Stack closures are very efficient because their environment is 
allocated on the call stack and refers by pointer to captured 
locals. To ensure that stack closures never outlive the local 
variables to which they refer, they can only be used in argument 
position and cannot be stored in structures nor returned from 
functions. Despite the limitations stack closures are used 
pervasively in Rust code.

-------------------------

Unique closures:

Unique closures, written fn~ in analogy to the ~ pointer type 
(see next section), hold on to things that can safely be sent 
between processes. They copy the values they close over, much 
like boxed closures, but they also 'own' them—meaning no other 
code can access them. Unique closures are used in concurrent 
code, particularly for spawning tasks.


There are also heap-allocated closures (so there are 3 kinds of 
closures).

- - - - - - - -

In contrast to shared boxes, unique boxes are not reference 
counted.
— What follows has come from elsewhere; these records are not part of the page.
Lemma confidence_range score :
  float64.is_nan score = false →
  float64.ltb (confidence score) float64.zero = false ∧
  float64.ltb (float64.of_Z 1) (confidence score) = false.
Proof.
  intros Hn. unfold confidence.
  destruct (float64.ltb score float64.zero) eqn:H0; [done|].
  destruct (float64.gtb score (float64.of_Z 1)) eqn:H1; [done|]. done.
Qed.

Lemma DecideWithFallbacks_selects req d :
  DecideWithFallbacks Estimator req = (d, None) →
  ∃ m, m ∈ Models req ∧ compatible req m ∧ Selected d = reference m ∧
    Decision_ProviderID d = Model_ProviderID m.
Proof.
  intros Hd. unfold DecideWithFallbacks in Hd.
  destruct (Decide Estimator req) as [d0 [e|]] eqn:H0; [|simplify_eq; by apply Decide_sound].
  destruct (head _) as [d'|] eqn:Hh; simplify_eq.
  apply head_Some_elem_of, list_elem_of_omap in Hh as (f & _ & Hf).
  by eapply try_fallback_sound.
Qed.

(** ** Properties *)

(** Hard constraints cannot be bypassed.  Whatever the policy, the user's
    override and the list of fallbacks, a model the router selects is one of the
    models of the request that meets every hard constraint; in particular a
    private project or task, or a local-only policy, is only ever routed to a
    local model. *)
Theorem DecideWithFallbacks_sound req d :
  DecideWithFallbacks Estimator req = (d, None) →
  ∃ m, m ∈ Models req ∧ compatible req m ∧ Selected d = reference m ∧
    Decision_ProviderID d = Model_ProviderID m ∧
    (Req_LocalPolicy req = LocalOnly ∨ PrivacyLimit req = Private ∨
     Privacy (Req_Task req) = Private → Local m = true).
Proof.
  intros (m & Hm & Hc & Hs & Hp)%DecideWithFallbacks_selects.
  exists m. split_and!; try done. destruct Hc. naive_solver.
Qed.

(** The router answers NO_COMPATIBLE_MODEL exactly when no model of the
    request meets the hard constraints or, when the user asks for a model, when
    that model does not; an override that is answered is obeyed. *)
Theorem Decide_complete req :
  let wanted m := ∀ o, UserOverride req = Some o → reference m = o in
  (∃ d, Decide Estimator req = (d, Some ErrNoCompatibleModel)) ∧
    (∀ m, m ∈ Models req → compatible req m → ¬ wanted m) ∨
  (∃ d, Decide Estimator req = (d, None) ∧
    (∀ o, UserOverride req = Some o → Selected d = o)).
Proof.
  intros wanted. destruct (Decide_cases req) as [(sel & alts & Hs & d & Hd & Hsel & _)
    |(Hnone & d & Hd & _)].
  - right. exists d. split; [done|]. intros o Ho.
    assert (sel ∈ (considered req).1) as Hin
      by (rewrite <-(elem_of_sort_by candidate_less), Hs; by left).
    unfold considered in Hin. rewrite Ho in Hin.
    destruct (applyOverride_spec o [] (accepted_of req) (rejected_of req))
      as [(c & Hc & _ & Hm)|[Hc _]]; rewrite Hc in Hin.
    + apply list_elem_of_singleton in Hin as ->. congruence.
    + by apply elem_of_nil in Hin.
  - left. split; [by eexists|]. intros m Hm Hc Hw.
    destruct (compatible_accepted req m Hm Hc) as (c & Hacc & Hr).
    unfold considered in Hnone. destruct (UserOverride req) as [o|] eqn:Ho.
    + destruct (applyOverride_spec o [] (accepted_of req) (rejected_of req))
        as [(c' & Hc' & _)|[_ Hno]]; [congruence|].
      apply (Hno c Hacc). rewrite Hr. by apply Hw.
    + simpl in Hnone. rewrite Hnone in Hacc. by apply elem_of_nil in Hacc.
Qed.
(* src: internal/environment/types.go:14-21 (Requirement) *)
Record Requirement := mkRequirement {
  Requirement_Name : string;
  Requirement_Version : string;
  Requirement_Required : bool;
  Requirement_Source : string
}.
(* src: internal/environment/types.go:22-28 (BrowserRequirement) *)
Record BrowserRequirement := mkBrowser {
  Browser_Name : string;
  Engine : string;
  Automation : string;
  Browser_Version : string;
  Browser_Required : bool
}.
(* src: internal/environment/types.go:29-33 (AgentRequirement) *)
Record AgentRequirement := mkAgent {
  AgentID : string;
  Agent_Version : string;
  Agent_Required : bool
}.
(* src: internal/environment/types.go:34-39 (EnvironmentVariable) *)
Record EnvironmentVariable := mkVariable {
  Variable_Name : string;
  Variable_Value : string;
  SecretRef : string;
  Variable_Required : bool
}.
(* src: internal/environment/types.go:40-45 (PortRequirement) *)
Record PortRequirement := mkPort {
  Port_Name : string;
  Port : Z;
  Protocol : string;
  Port_Required : bool
}.
(* src: internal/environment/types.go:46-52 (ResourceRequirement) *)
Record ResourceRequirement := mkResource {
  CPU : Z;
  MemoryBytes : Z;
  DiskBytes : Z;
  GPU : bool;
  GPUMemoryBytes : Z
}.
(* src: internal/environment/types.go:53-76 (Manifest) *)
Record Manifest := mkManifest {
  Manifest_ID : string;
  Manifest_ProjectID : string;
  Manifest_Version : string;
  BaseImage : string;
  Manifest_OS : string;
  Architecture : string;
  Manifest_Profile : Profile;
  Languages : list Requirement;
  PackageManagers : list Requirement;
  Frameworks : list Requirement;
  BuildTools : list Requirement;
  TestTools : list Requirement;
  Browsers : list BrowserRequirement;
  AgentCLIs : list AgentRequirement;
  SDKs : list Requirement;
  SystemPackages : list Requirement;
  EnvironmentVars : list EnvironmentVariable;
  Ports : list PortRequirement;
  Resources : ResourceRequirement;
  DecisionID : string;
  Manifest_Fingerprint : string;
  Manifest_CreatedAt : Z
}.
#[global] Instance eta_Manifest : Eta Manifest := λ m,
  mkManifest (Manifest_ID m) (Manifest_ProjectID m) (Manifest_Version m) (BaseImage m)
    (Manifest_OS m) (Architecture m) (Manifest_Profile m) (Languages m) (PackageManagers m)
    (Frameworks m) (BuildTools m) (TestTools m) (Browsers m) (AgentCLIs m) (SDKs m)
    (SystemPackages m) (EnvironmentVars m) (Ports m) (Resources m) (DecisionID m)
    (Manifest_Fingerprint m) (Manifest_CreatedAt m).
(* ===== verification/Provisioning.v ===== *)
(** * Provisioning of environments

    [src/internal/provisioning]: the steps of a provisioning run, their graph
    and the manager that executes them in a runtime.  The manager keeps the runs
    in memory and, when it has one, in a store; its state is [mstate]: the map of
    runs, the events published so far and the world outside, which holds the
    store, the runtime and the clock.

    In the source the [Steps] slice of a run is shared between the copy the
    manager keeps and the copy a method works on.  Every change of a step is
    followed by a save of the same run before another call can look, so that a
    method working alone cannot tell the difference; the model copies. *)

From S2P Require Import Prelude GoStrings World Runtime Float Dfs ProjIntel Environment.

Module provisioning.

(* src: internal/provisioning/types.go:14-31 (Status) *)
Inductive Status :=
  | Planned | Allocating | CreatingRuntime | Configuring | InstallingSystem
  | InstallingLanguage | InstallingFramework | InstallingTools | InstallingAgents
  | InstallingBrowser | InstallingProject | Verifying | Ready | Failed
  | CancelRequested | Cancelled | StatusOther (s : string).
#[global] Instance Status_eq_dec : EqDecision Status.
Proof. solve_decision. Defined.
Instead, it is statically guaranteed that only a single 
owner of the box exists at any time.

let x = ~10;
let y <- x;

This is where the 'move' (<-) operator comes in. It is similar to 
=, but it de-initializes its source. Thus, the unique box can 
move from x to y, without violating the constraint that it only 
has a single owner (if you used assignment instead of the move 
operator, the box would, in principle, be copied).

Unique boxes, when they do not contain any shared boxes, can be 
sent to other tasks. The sending task will give up ownership of 
the box, and won't be able to access it afterwards. The receiving 
task will become the sole owner of the box.

-------------------------

In D you control this adding "private" before names, but I think 
a centralized control point at the top of the module is safer and 
cleaner:

By default, a module exports everything that it defines. This can 
be restricted with export directives at the top of the module or 
file.

mod enc {
     export encrypt, decrypt;
     const super_secret_number: int = 10;
     fn encrypt(n: int) -> int { n + super_secret_number }
     fn decrypt(n: int) -> int { n - super_secret_number }
}

-------------------------

This is needed by the uniqueness typing:

Evaluating a swap expression neither changes reference counts nor 
deeply copies any unique structure pointed to by the moved rval. 
Instead, the swap expression represents an indivisible exchange 
of ownership between the right-hand-side and the left-hand-side 
of the expression. No allocation or destruction is entailed.

An example of three different swap expressions:

x <-> a;
x[i] <-> a[i];
y.z <-> b.c;

-------------------------

For some info on the typestate system, from the Rust manual:

http://dl.rust-lang.org/doc/rust.html#typestate-system

This description is simpler than I have thought. It seems 
possible to create an experimental D compiler with just a similar 
typestate system, it looks like a purely additive change (but 
maybe it's not a small change). It seems to not even require new 
syntax, beside an assert-like check() that can't be disable and 
that uses a pure expression/predicate.